Currently if a -ENOMEM from smc_wr_alloc_link_mem() is handled by
giving up and going the way of a TCP fallback. This was reasonable
before the sizes of the allocations there were compile time constants
and reasonably small. But now those are actually configurable.

So instead of giving up, keep retrying with half of the requested
size unless we dip below the old static sizes -- then give up!

Signed-off-by: Halil Pasic <pasic@linux.ibm.com>
Reviewed-by: Wenjia Zhang <wenjia@linux.ibm.com>
---
 Documentation/networking/smc-sysctl.rst |  9 ++++---
 net/smc/smc_core.c                      | 34 +++++++++++++++++--------
 net/smc/smc_core.h                      |  2 ++
 net/smc/smc_wr.c                        | 28 ++++++++++----------
 4 files changed, 46 insertions(+), 27 deletions(-)

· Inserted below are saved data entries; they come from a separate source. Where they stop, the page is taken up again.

(** [GetSerialization] never hands a credential to Windows: every answer says that the logon
    is not finished, and its success only means that the whole request was written to the
    pipe; no reply is read, and an opened pipe is closed. *)
Theorem serialization_never_finishes opened result written s :
  ∃ s' hr, GetSerialization true opened result written s = Some ((hr, Some CPGSR_NO_CREDENTIAL_NOT_FINISHED), s') ∧
    (hr = S_OK ↔ opened = None ∧ result = true ∧ written = 21%Z) ∧
    objects s' = objects s ∧
    pipe s' = pipe s ++ match opened with
                        | None => [PipeOpened kPipe; PipeWritten (take (Z.to_nat written) challenge_text); PipeClosed]
                        | Some _ => []
                        end.
Proof.
  unfold GetSerialization, PipeApproval. cbn [negb]. destruct opened as [e|].
  - eexists _, _. split; [done|]. split_and!; [split; [done|by intros [? _]]|done|by rewrite app_nil_r].
  - eexists _, _. split; [done|]. split_and!; [|done|by cbn; rewrite <- !app_assoc].
    change (Z.of_nat (length challenge_text)) with 21%Z.
    destruct result; cbn [andb]; [case_bool_decide|]; split; try done; by intros (_ & ? & ?).
Qed.
End Counting.

(** *** Witnesses: a client that creates a provider and releases everything *)

Definition end_state {A} (m : M ComState A) (s : ComState) : ComState := from_option snd s (m s).
Definition pointer (m : M ComState (HRESULT * option ptr)) (s : ComState) : positive :=
  match m s with Some ((_, Some (Some p)), _) => p | _ => 1%positive end.

Definition demo_memory : nat → bool := λ _, true.
Definition demo_get : M ComState (HRESULT * option ptr) := DllGetClassObject clsid_open_bio IID_IClassFactory true.
Definition demo_com1 : ComState := end_state demo_get (loaded demo_memory).
Definition demo_factory : positive := pointer demo_get (loaded demo_memory).
Definition demo_create : M ComState (HRESULT * option ptr) :=
  CreateInstance demo_factory false true IID_ICredentialProvider.
Definition demo_com2 : ComState := end_state demo_create demo_com1.
Definition demo_provider : positive := pointer demo_create demo_com1.
Definition demo_com3 : ComState := end_state (Release demo_provider) demo_com2.
Definition demo_held1 : Held := hold demo_factory (λ _, 0).
Definition demo_held2 : Held := hold demo_provider demo_held1.

Lemma demo_reach1 : rtc client_step (loaded demo_memory, λ _, 0) (demo_com1, demo_held1).
Proof.
  apply rtc_once. apply (cs_getClassObject clsid_open_bio IID_IClassFactory true S_OK (Some (Some demo_factory))).
  vm_eq.
Qed.

Lemma demo_step2 : client_step (demo_com1, demo_held1) (demo_com2, demo_held2).
Proof.
  apply (cs_createInstance demo_factory false true IID_ICredentialProvider S_OK (Some (Some demo_provider))).
  - vm_compute. lia.
  - vm_eq.
Qed.

Lemma demo_step3 : client_step (demo_com2, demo_held2) (demo_com3, drop_ref demo_provider demo_held2).
Proof. apply (cs_release demo_provider 0); [vm_compute; lia|vm_eq]. Qed.

(** The credential of the demo provider. *)
Definition demo_credential : positive :=
  match objects demo_com2 !! demo_provider with Some (OpenBioCredentialProvider _ c) => c | _ => 1%positive end.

diff --git a/Documentation/networking/smc-sysctl.rst b/Documentation/networking/smc-sysctl.rst
index c687092329e3..c8dbe7ac8bdf 100644
--- a/Documentation/networking/smc-sysctl.rst
+++ b/Documentation/networking/smc-sysctl.rst
@@ -85,9 +85,10 @@ smcr_max_send_wr - INTEGER
 
 	Please be aware that all the buffers need to be allocated as a physically
 	continuous array in which each element is a single buffer and has the size
-	of SMC_WR_BUF_SIZE (48) bytes. If the allocation fails we give up much
+	of SMC_WR_BUF_SIZE (48) bytes. If the allocation fails, we keep retrying
+	with half of the buffer count until it is ether successful or (unlikely)

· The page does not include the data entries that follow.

(** The three steps that change the vault or the pending map and leave a trace. *)
Lemma store_ok_step v0 d conn c key value v :
  daemon_ok v0 d → connections d !! conn = Some c → task c = Storing key value → set_password (vault d) value = Some v →
  daemon_ok v0 (happened (Stored key) (set_vault v d)).
Proof.
  intros Hok Hc Ht Hv. pose proof (dk_tasks v0 d Hok _ _ Hc) as Hk. rewrite Ht in Hk. destruct Hk as (_ & keys & -> & Hf).
  change (daemon_ok v0 (set_vault v (happened (Stored key) d))).
  apply set_vault_ok; [by apply happened_ok|]. cbn [history happened]. intros k Hin.
  unfold keys_of in Hin. rewrite (load_joined v keys) in Hin; cycle 1.
  { eapply Forall_impl; [exact Hf|]. by intros ? [? _]. }
  { by eapply get_set_password. }
  cbn in Hin. rewrite Forall_forall in Hf. destruct (Hf _ Hin) as [_ [->|Hs]]; [right; set_solver|].
  eapply source_mono; [|done]. set_solver.
Qed.

Lemma set_entry_ok v0 d id entry :
  daemon_ok v0 d → entry_ok (history d) id entry → daemon_ok v0 (set_pending <[id := entry]> d).
Proof.
  intros Hok He. apply set_pending_ok; [done|]. intros id' e'.
  intros [[<- <-]|[_ H]]%lookup_insert_Some; [done|]. by apply (dk_pending v0 _ Hok).
Qed.

Lemma insert_ok_step v0 d conn c id entry :
  daemon_ok v0 d → connections d !! conn = Some c → task c = Inserting id entry →
  daemon_ok v0 (happened (Issued id (pa_nonce entry) (pa_timestamp entry)) (set_pending <[id := entry]> d)).
Proof.
  intros Hok Hc Ht. pose proof (dk_tasks v0 d Hok _ _ Hc) as He. rewrite Ht in He. cbn [task_ok] in He.
  apply (set_entry_ok v0 (happened _ d)); [by apply happened_ok|]. split; [cbn; set_solver|congruence].
Qed.

Lemma commit_ok_step v0 d conn c id key sig entry :
  daemon_ok v0 d → connections d !! conn = Some c →
  task c = VerifyLocking id (pa_nonce entry) (pa_timestamp entry) key sig → pending d !! id = Some entry →
  let ev := Verified id (pa_nonce entry) (pa_timestamp entry) key sig in
  approved (history d ++ [ev]) id (pa_nonce entry) (pa_timestamp entry) ∧
  daemon_ok v0 (happened ev (set_connections (fmap (notify_task (pa_notify entry)))
    (set_pending <[id := mkPending (pa_nonce entry) (pa_timestamp entry) true (pa_notify entry)]> d))).
Proof.
  intros Hok Hc Ht Hp ev. pose proof (dk_tasks v0 d Hok _ _ Hc) as Hv. rewrite Ht in Hv. destruct Hv as [Hsource Hsigned].
  destruct (dk_pending v0 d Hok _ _ Hp) as [Hissued _].
  assert (approved (history d ++ [ev]) id (pa_nonce entry) (pa_timestamp entry)) as Happ
    by (exists key, sig; set_solver).
  split; [done|].
  change (daemon_ok v0 (set_connections (fmap (notify_task (pa_notify entry)))
    (set_pending <[id := mkPending (pa_nonce entry) (pa_timestamp entry) true (pa_notify entry)]> (happened ev d)))).
  apply notify_tasks_ok, set_entry_ok; [|split; cbn; [set_solver|done]].
  apply happened_ok; [done|]. cbn. split_and!; [set_solver|eapply source_mono; [|done]; set_solver|done].
Qed.

Lemma transition_ok v0 d d' : daemon_ok v0 d → transition d d' → daemon_ok v0 d'.
Proof.
  intros Hok Hs. destruct Hs as [conn opened Hc| |conn c t Hc Hl|conn c id nonce ts Hc Ht Hn|conn c key value v Hc Ht Hv
    |conn c id entry Hc Ht|conn c id b Hc Ht|conn c id nonce ts key sig entry Hc Ht Hp <- <- Ha|conn c r Hc Ht].
  - destruct Hok as [H1 H2 H3 H4]. split; try done. cbn [connections set_connections]. intros k c0.
    intros [[<- <-]|[_ H]]%lookup_insert_Some; [done|by eapply H3].
  - by destruct Hok.
  - apply moved_ok; [done|]. eapply local_ok; [done| |done]. by eapply dk_tasks.
  - apply moved_ok; [|done]. by destruct Hok.
  - apply moved_ok; [by eapply store_ok_step|done].
  - apply moved_ok; [by eapply insert_ok_step|done].
  - pose proof (dk_tasks v0 d Hok _ _ Hc) as Hr. rewrite Ht in Hr. apply moved_ok.
    + apply set_pending_ok; [done|]. intros id' e' [_ He]%lookup_delete_Some. by apply (dk_pending v0 d Hok).
    + destruct b; [|done]. destruct Hr as (nonce & ts & Hr). cbn. eauto.
  - destruct (commit_ok_step v0 d conn c id key sig entry) as [Happ H]; [done..|].
    apply moved_ok; [exact H|cbn; eauto].
  - pose proof (dk_tasks v0 d Hok _ _ Hc) as Hr. rewrite Ht in Hr. apply moved_ok; [|done].
    apply happened_ok; [done|]. destruct r as [| |[]|]; try done. cbn in Hr |- *.
    destruct Hr as (id & nonce & ts & Hr). exists id, nonce, ts. eapply approved_mono; [|done]. set_solver.
Qed.

Lemma new_state_ok v0 : daemon_ok v0 (new_state v0).
Proof.
  split; cbn; try (intros *; rewrite lookup_empty; done).
  - intros key H. by left.
  - intros e H. by apply not_elem_of_nil in H.
Qed.

Lemma reachable_daemon_ok v0 d : rtc daemon_step (new_state v0) d → daemon_ok v0 d.
Proof.
  intros H. pose proof (new_state_ok v0) as H0. revert H0.
  induction H; eauto using transition_ok, daemon_step_transition.
Qed.


(** What a successful verification says. *)
Lemma verify_signature_ok key nonce ts signature now :
  verify_signature key nonce ts signature now = inr tt ↔
  length nonce = NONCE_LEN ∧ (Z.abs (ts - now) <= 30)%Z ∧ length key = 32 ∧
  ∃ vk sig, VerifyingKey_from_bytes key = Some vk ∧ Signature_from_slice signature = Some sig ∧
    verifies vk (nonce ++ to_be_bytes ts) sig = true.
Proof.
  unfold verify_signature, is_fresh, FRESHNESS_WINDOW_SECONDS.
  destruct (Nat.eqb_spec (length nonce) NONCE_LEN); cbn [negb orb]; [|naive_solver].
  case_bool_decide; cbn [negb]; [|naive_solver].
  destruct (Nat.eqb_spec (length key) 32); cbn [negb]; [|naive_solver].
  destruct (VerifyingKey_from_bytes key) as [vk|]; [|naive_solver].
  destruct (Signature_from_slice signature) as [sg|]; [|naive_solver].
  destruct (verifies vk _ sg) eqn:E; split; [eauto 10|done|done|].
  intros (_ & _ & _ & vk' & sg' & E1 & E2 & E3). congruence.
Qed.

(** ** Every challenge is approved at most once *)

Definition issued_ids (h : list DaemonEvent) : list RString :=
  omap (λ e, match e with Issued id _ _ => Some id | _ => None end) h.
Definition verified_ids (h : list DaemonEvent) : list RString :=
  omap (λ e, match e with Verified id _ _ _ _ => Some id | _ => None end) h.

Lemma issued_ids_app h1 h2 : issued_ids (h1 ++ h2) = issued_ids h1 ++ issued_ids h2.
Proof. apply omap_app. Qed.
Lemma verified_ids_app h1 h2 : verified_ids (h1 ++ h2) = verified_ids h1 ++ verified_ids h2.
Proof. apply omap_app. Qed.

Definition once_ok d : Prop :=
  NoDup (issued_ids (history d)) →
  NoDup (verified_ids (history d)) ∧ verified_ids (history d) ⊆ issued_ids (history d) ∧
  (∀ id e, pending d !! id = Some e → id ∈ issued_ids (history d) ∧
     (pa_authorized e = false → id ∉ verified_ids (history d))).

(** An event that neither issues nor verifies. *)
Lemma once_ok_other d d' h :
  history d' = history d ++ h → issued_ids h = [] → verified_ids h = [] →
  (∀ id e, pending d' !! id = Some e → pending d !! id = Some e) → once_ok d → once_ok d'.
Proof.
  unfold once_ok. intros -> Hi Hv Hp Ho. rewrite issued_ids_app, verified_ids_app, Hi, Hv, !app_nil_r.
  intros Hn. destruct (Ho Hn) as (H1 & H2 & H3). eauto.
Qed.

+	we dip below the old hard coded value which is 16 where we give up much
 	like before having this control.
-	this control.
 
 	Default: 16
 
@@ -104,7 +105,9 @@ smcr_max_recv_wr - INTEGER
 
 	Please be aware that all the buffers need to be allocated as a physically
 	continuous array in which each element is a single buffer and has the size
-	of SMC_WR_BUF_SIZE (48) bytes. If the allocation fails we give up much
+	of SMC_WR_BUF_SIZE (48) bytes. If the allocation fails, we keep retrying
+	with half of the buffer count until it is ether successful or (unlikely)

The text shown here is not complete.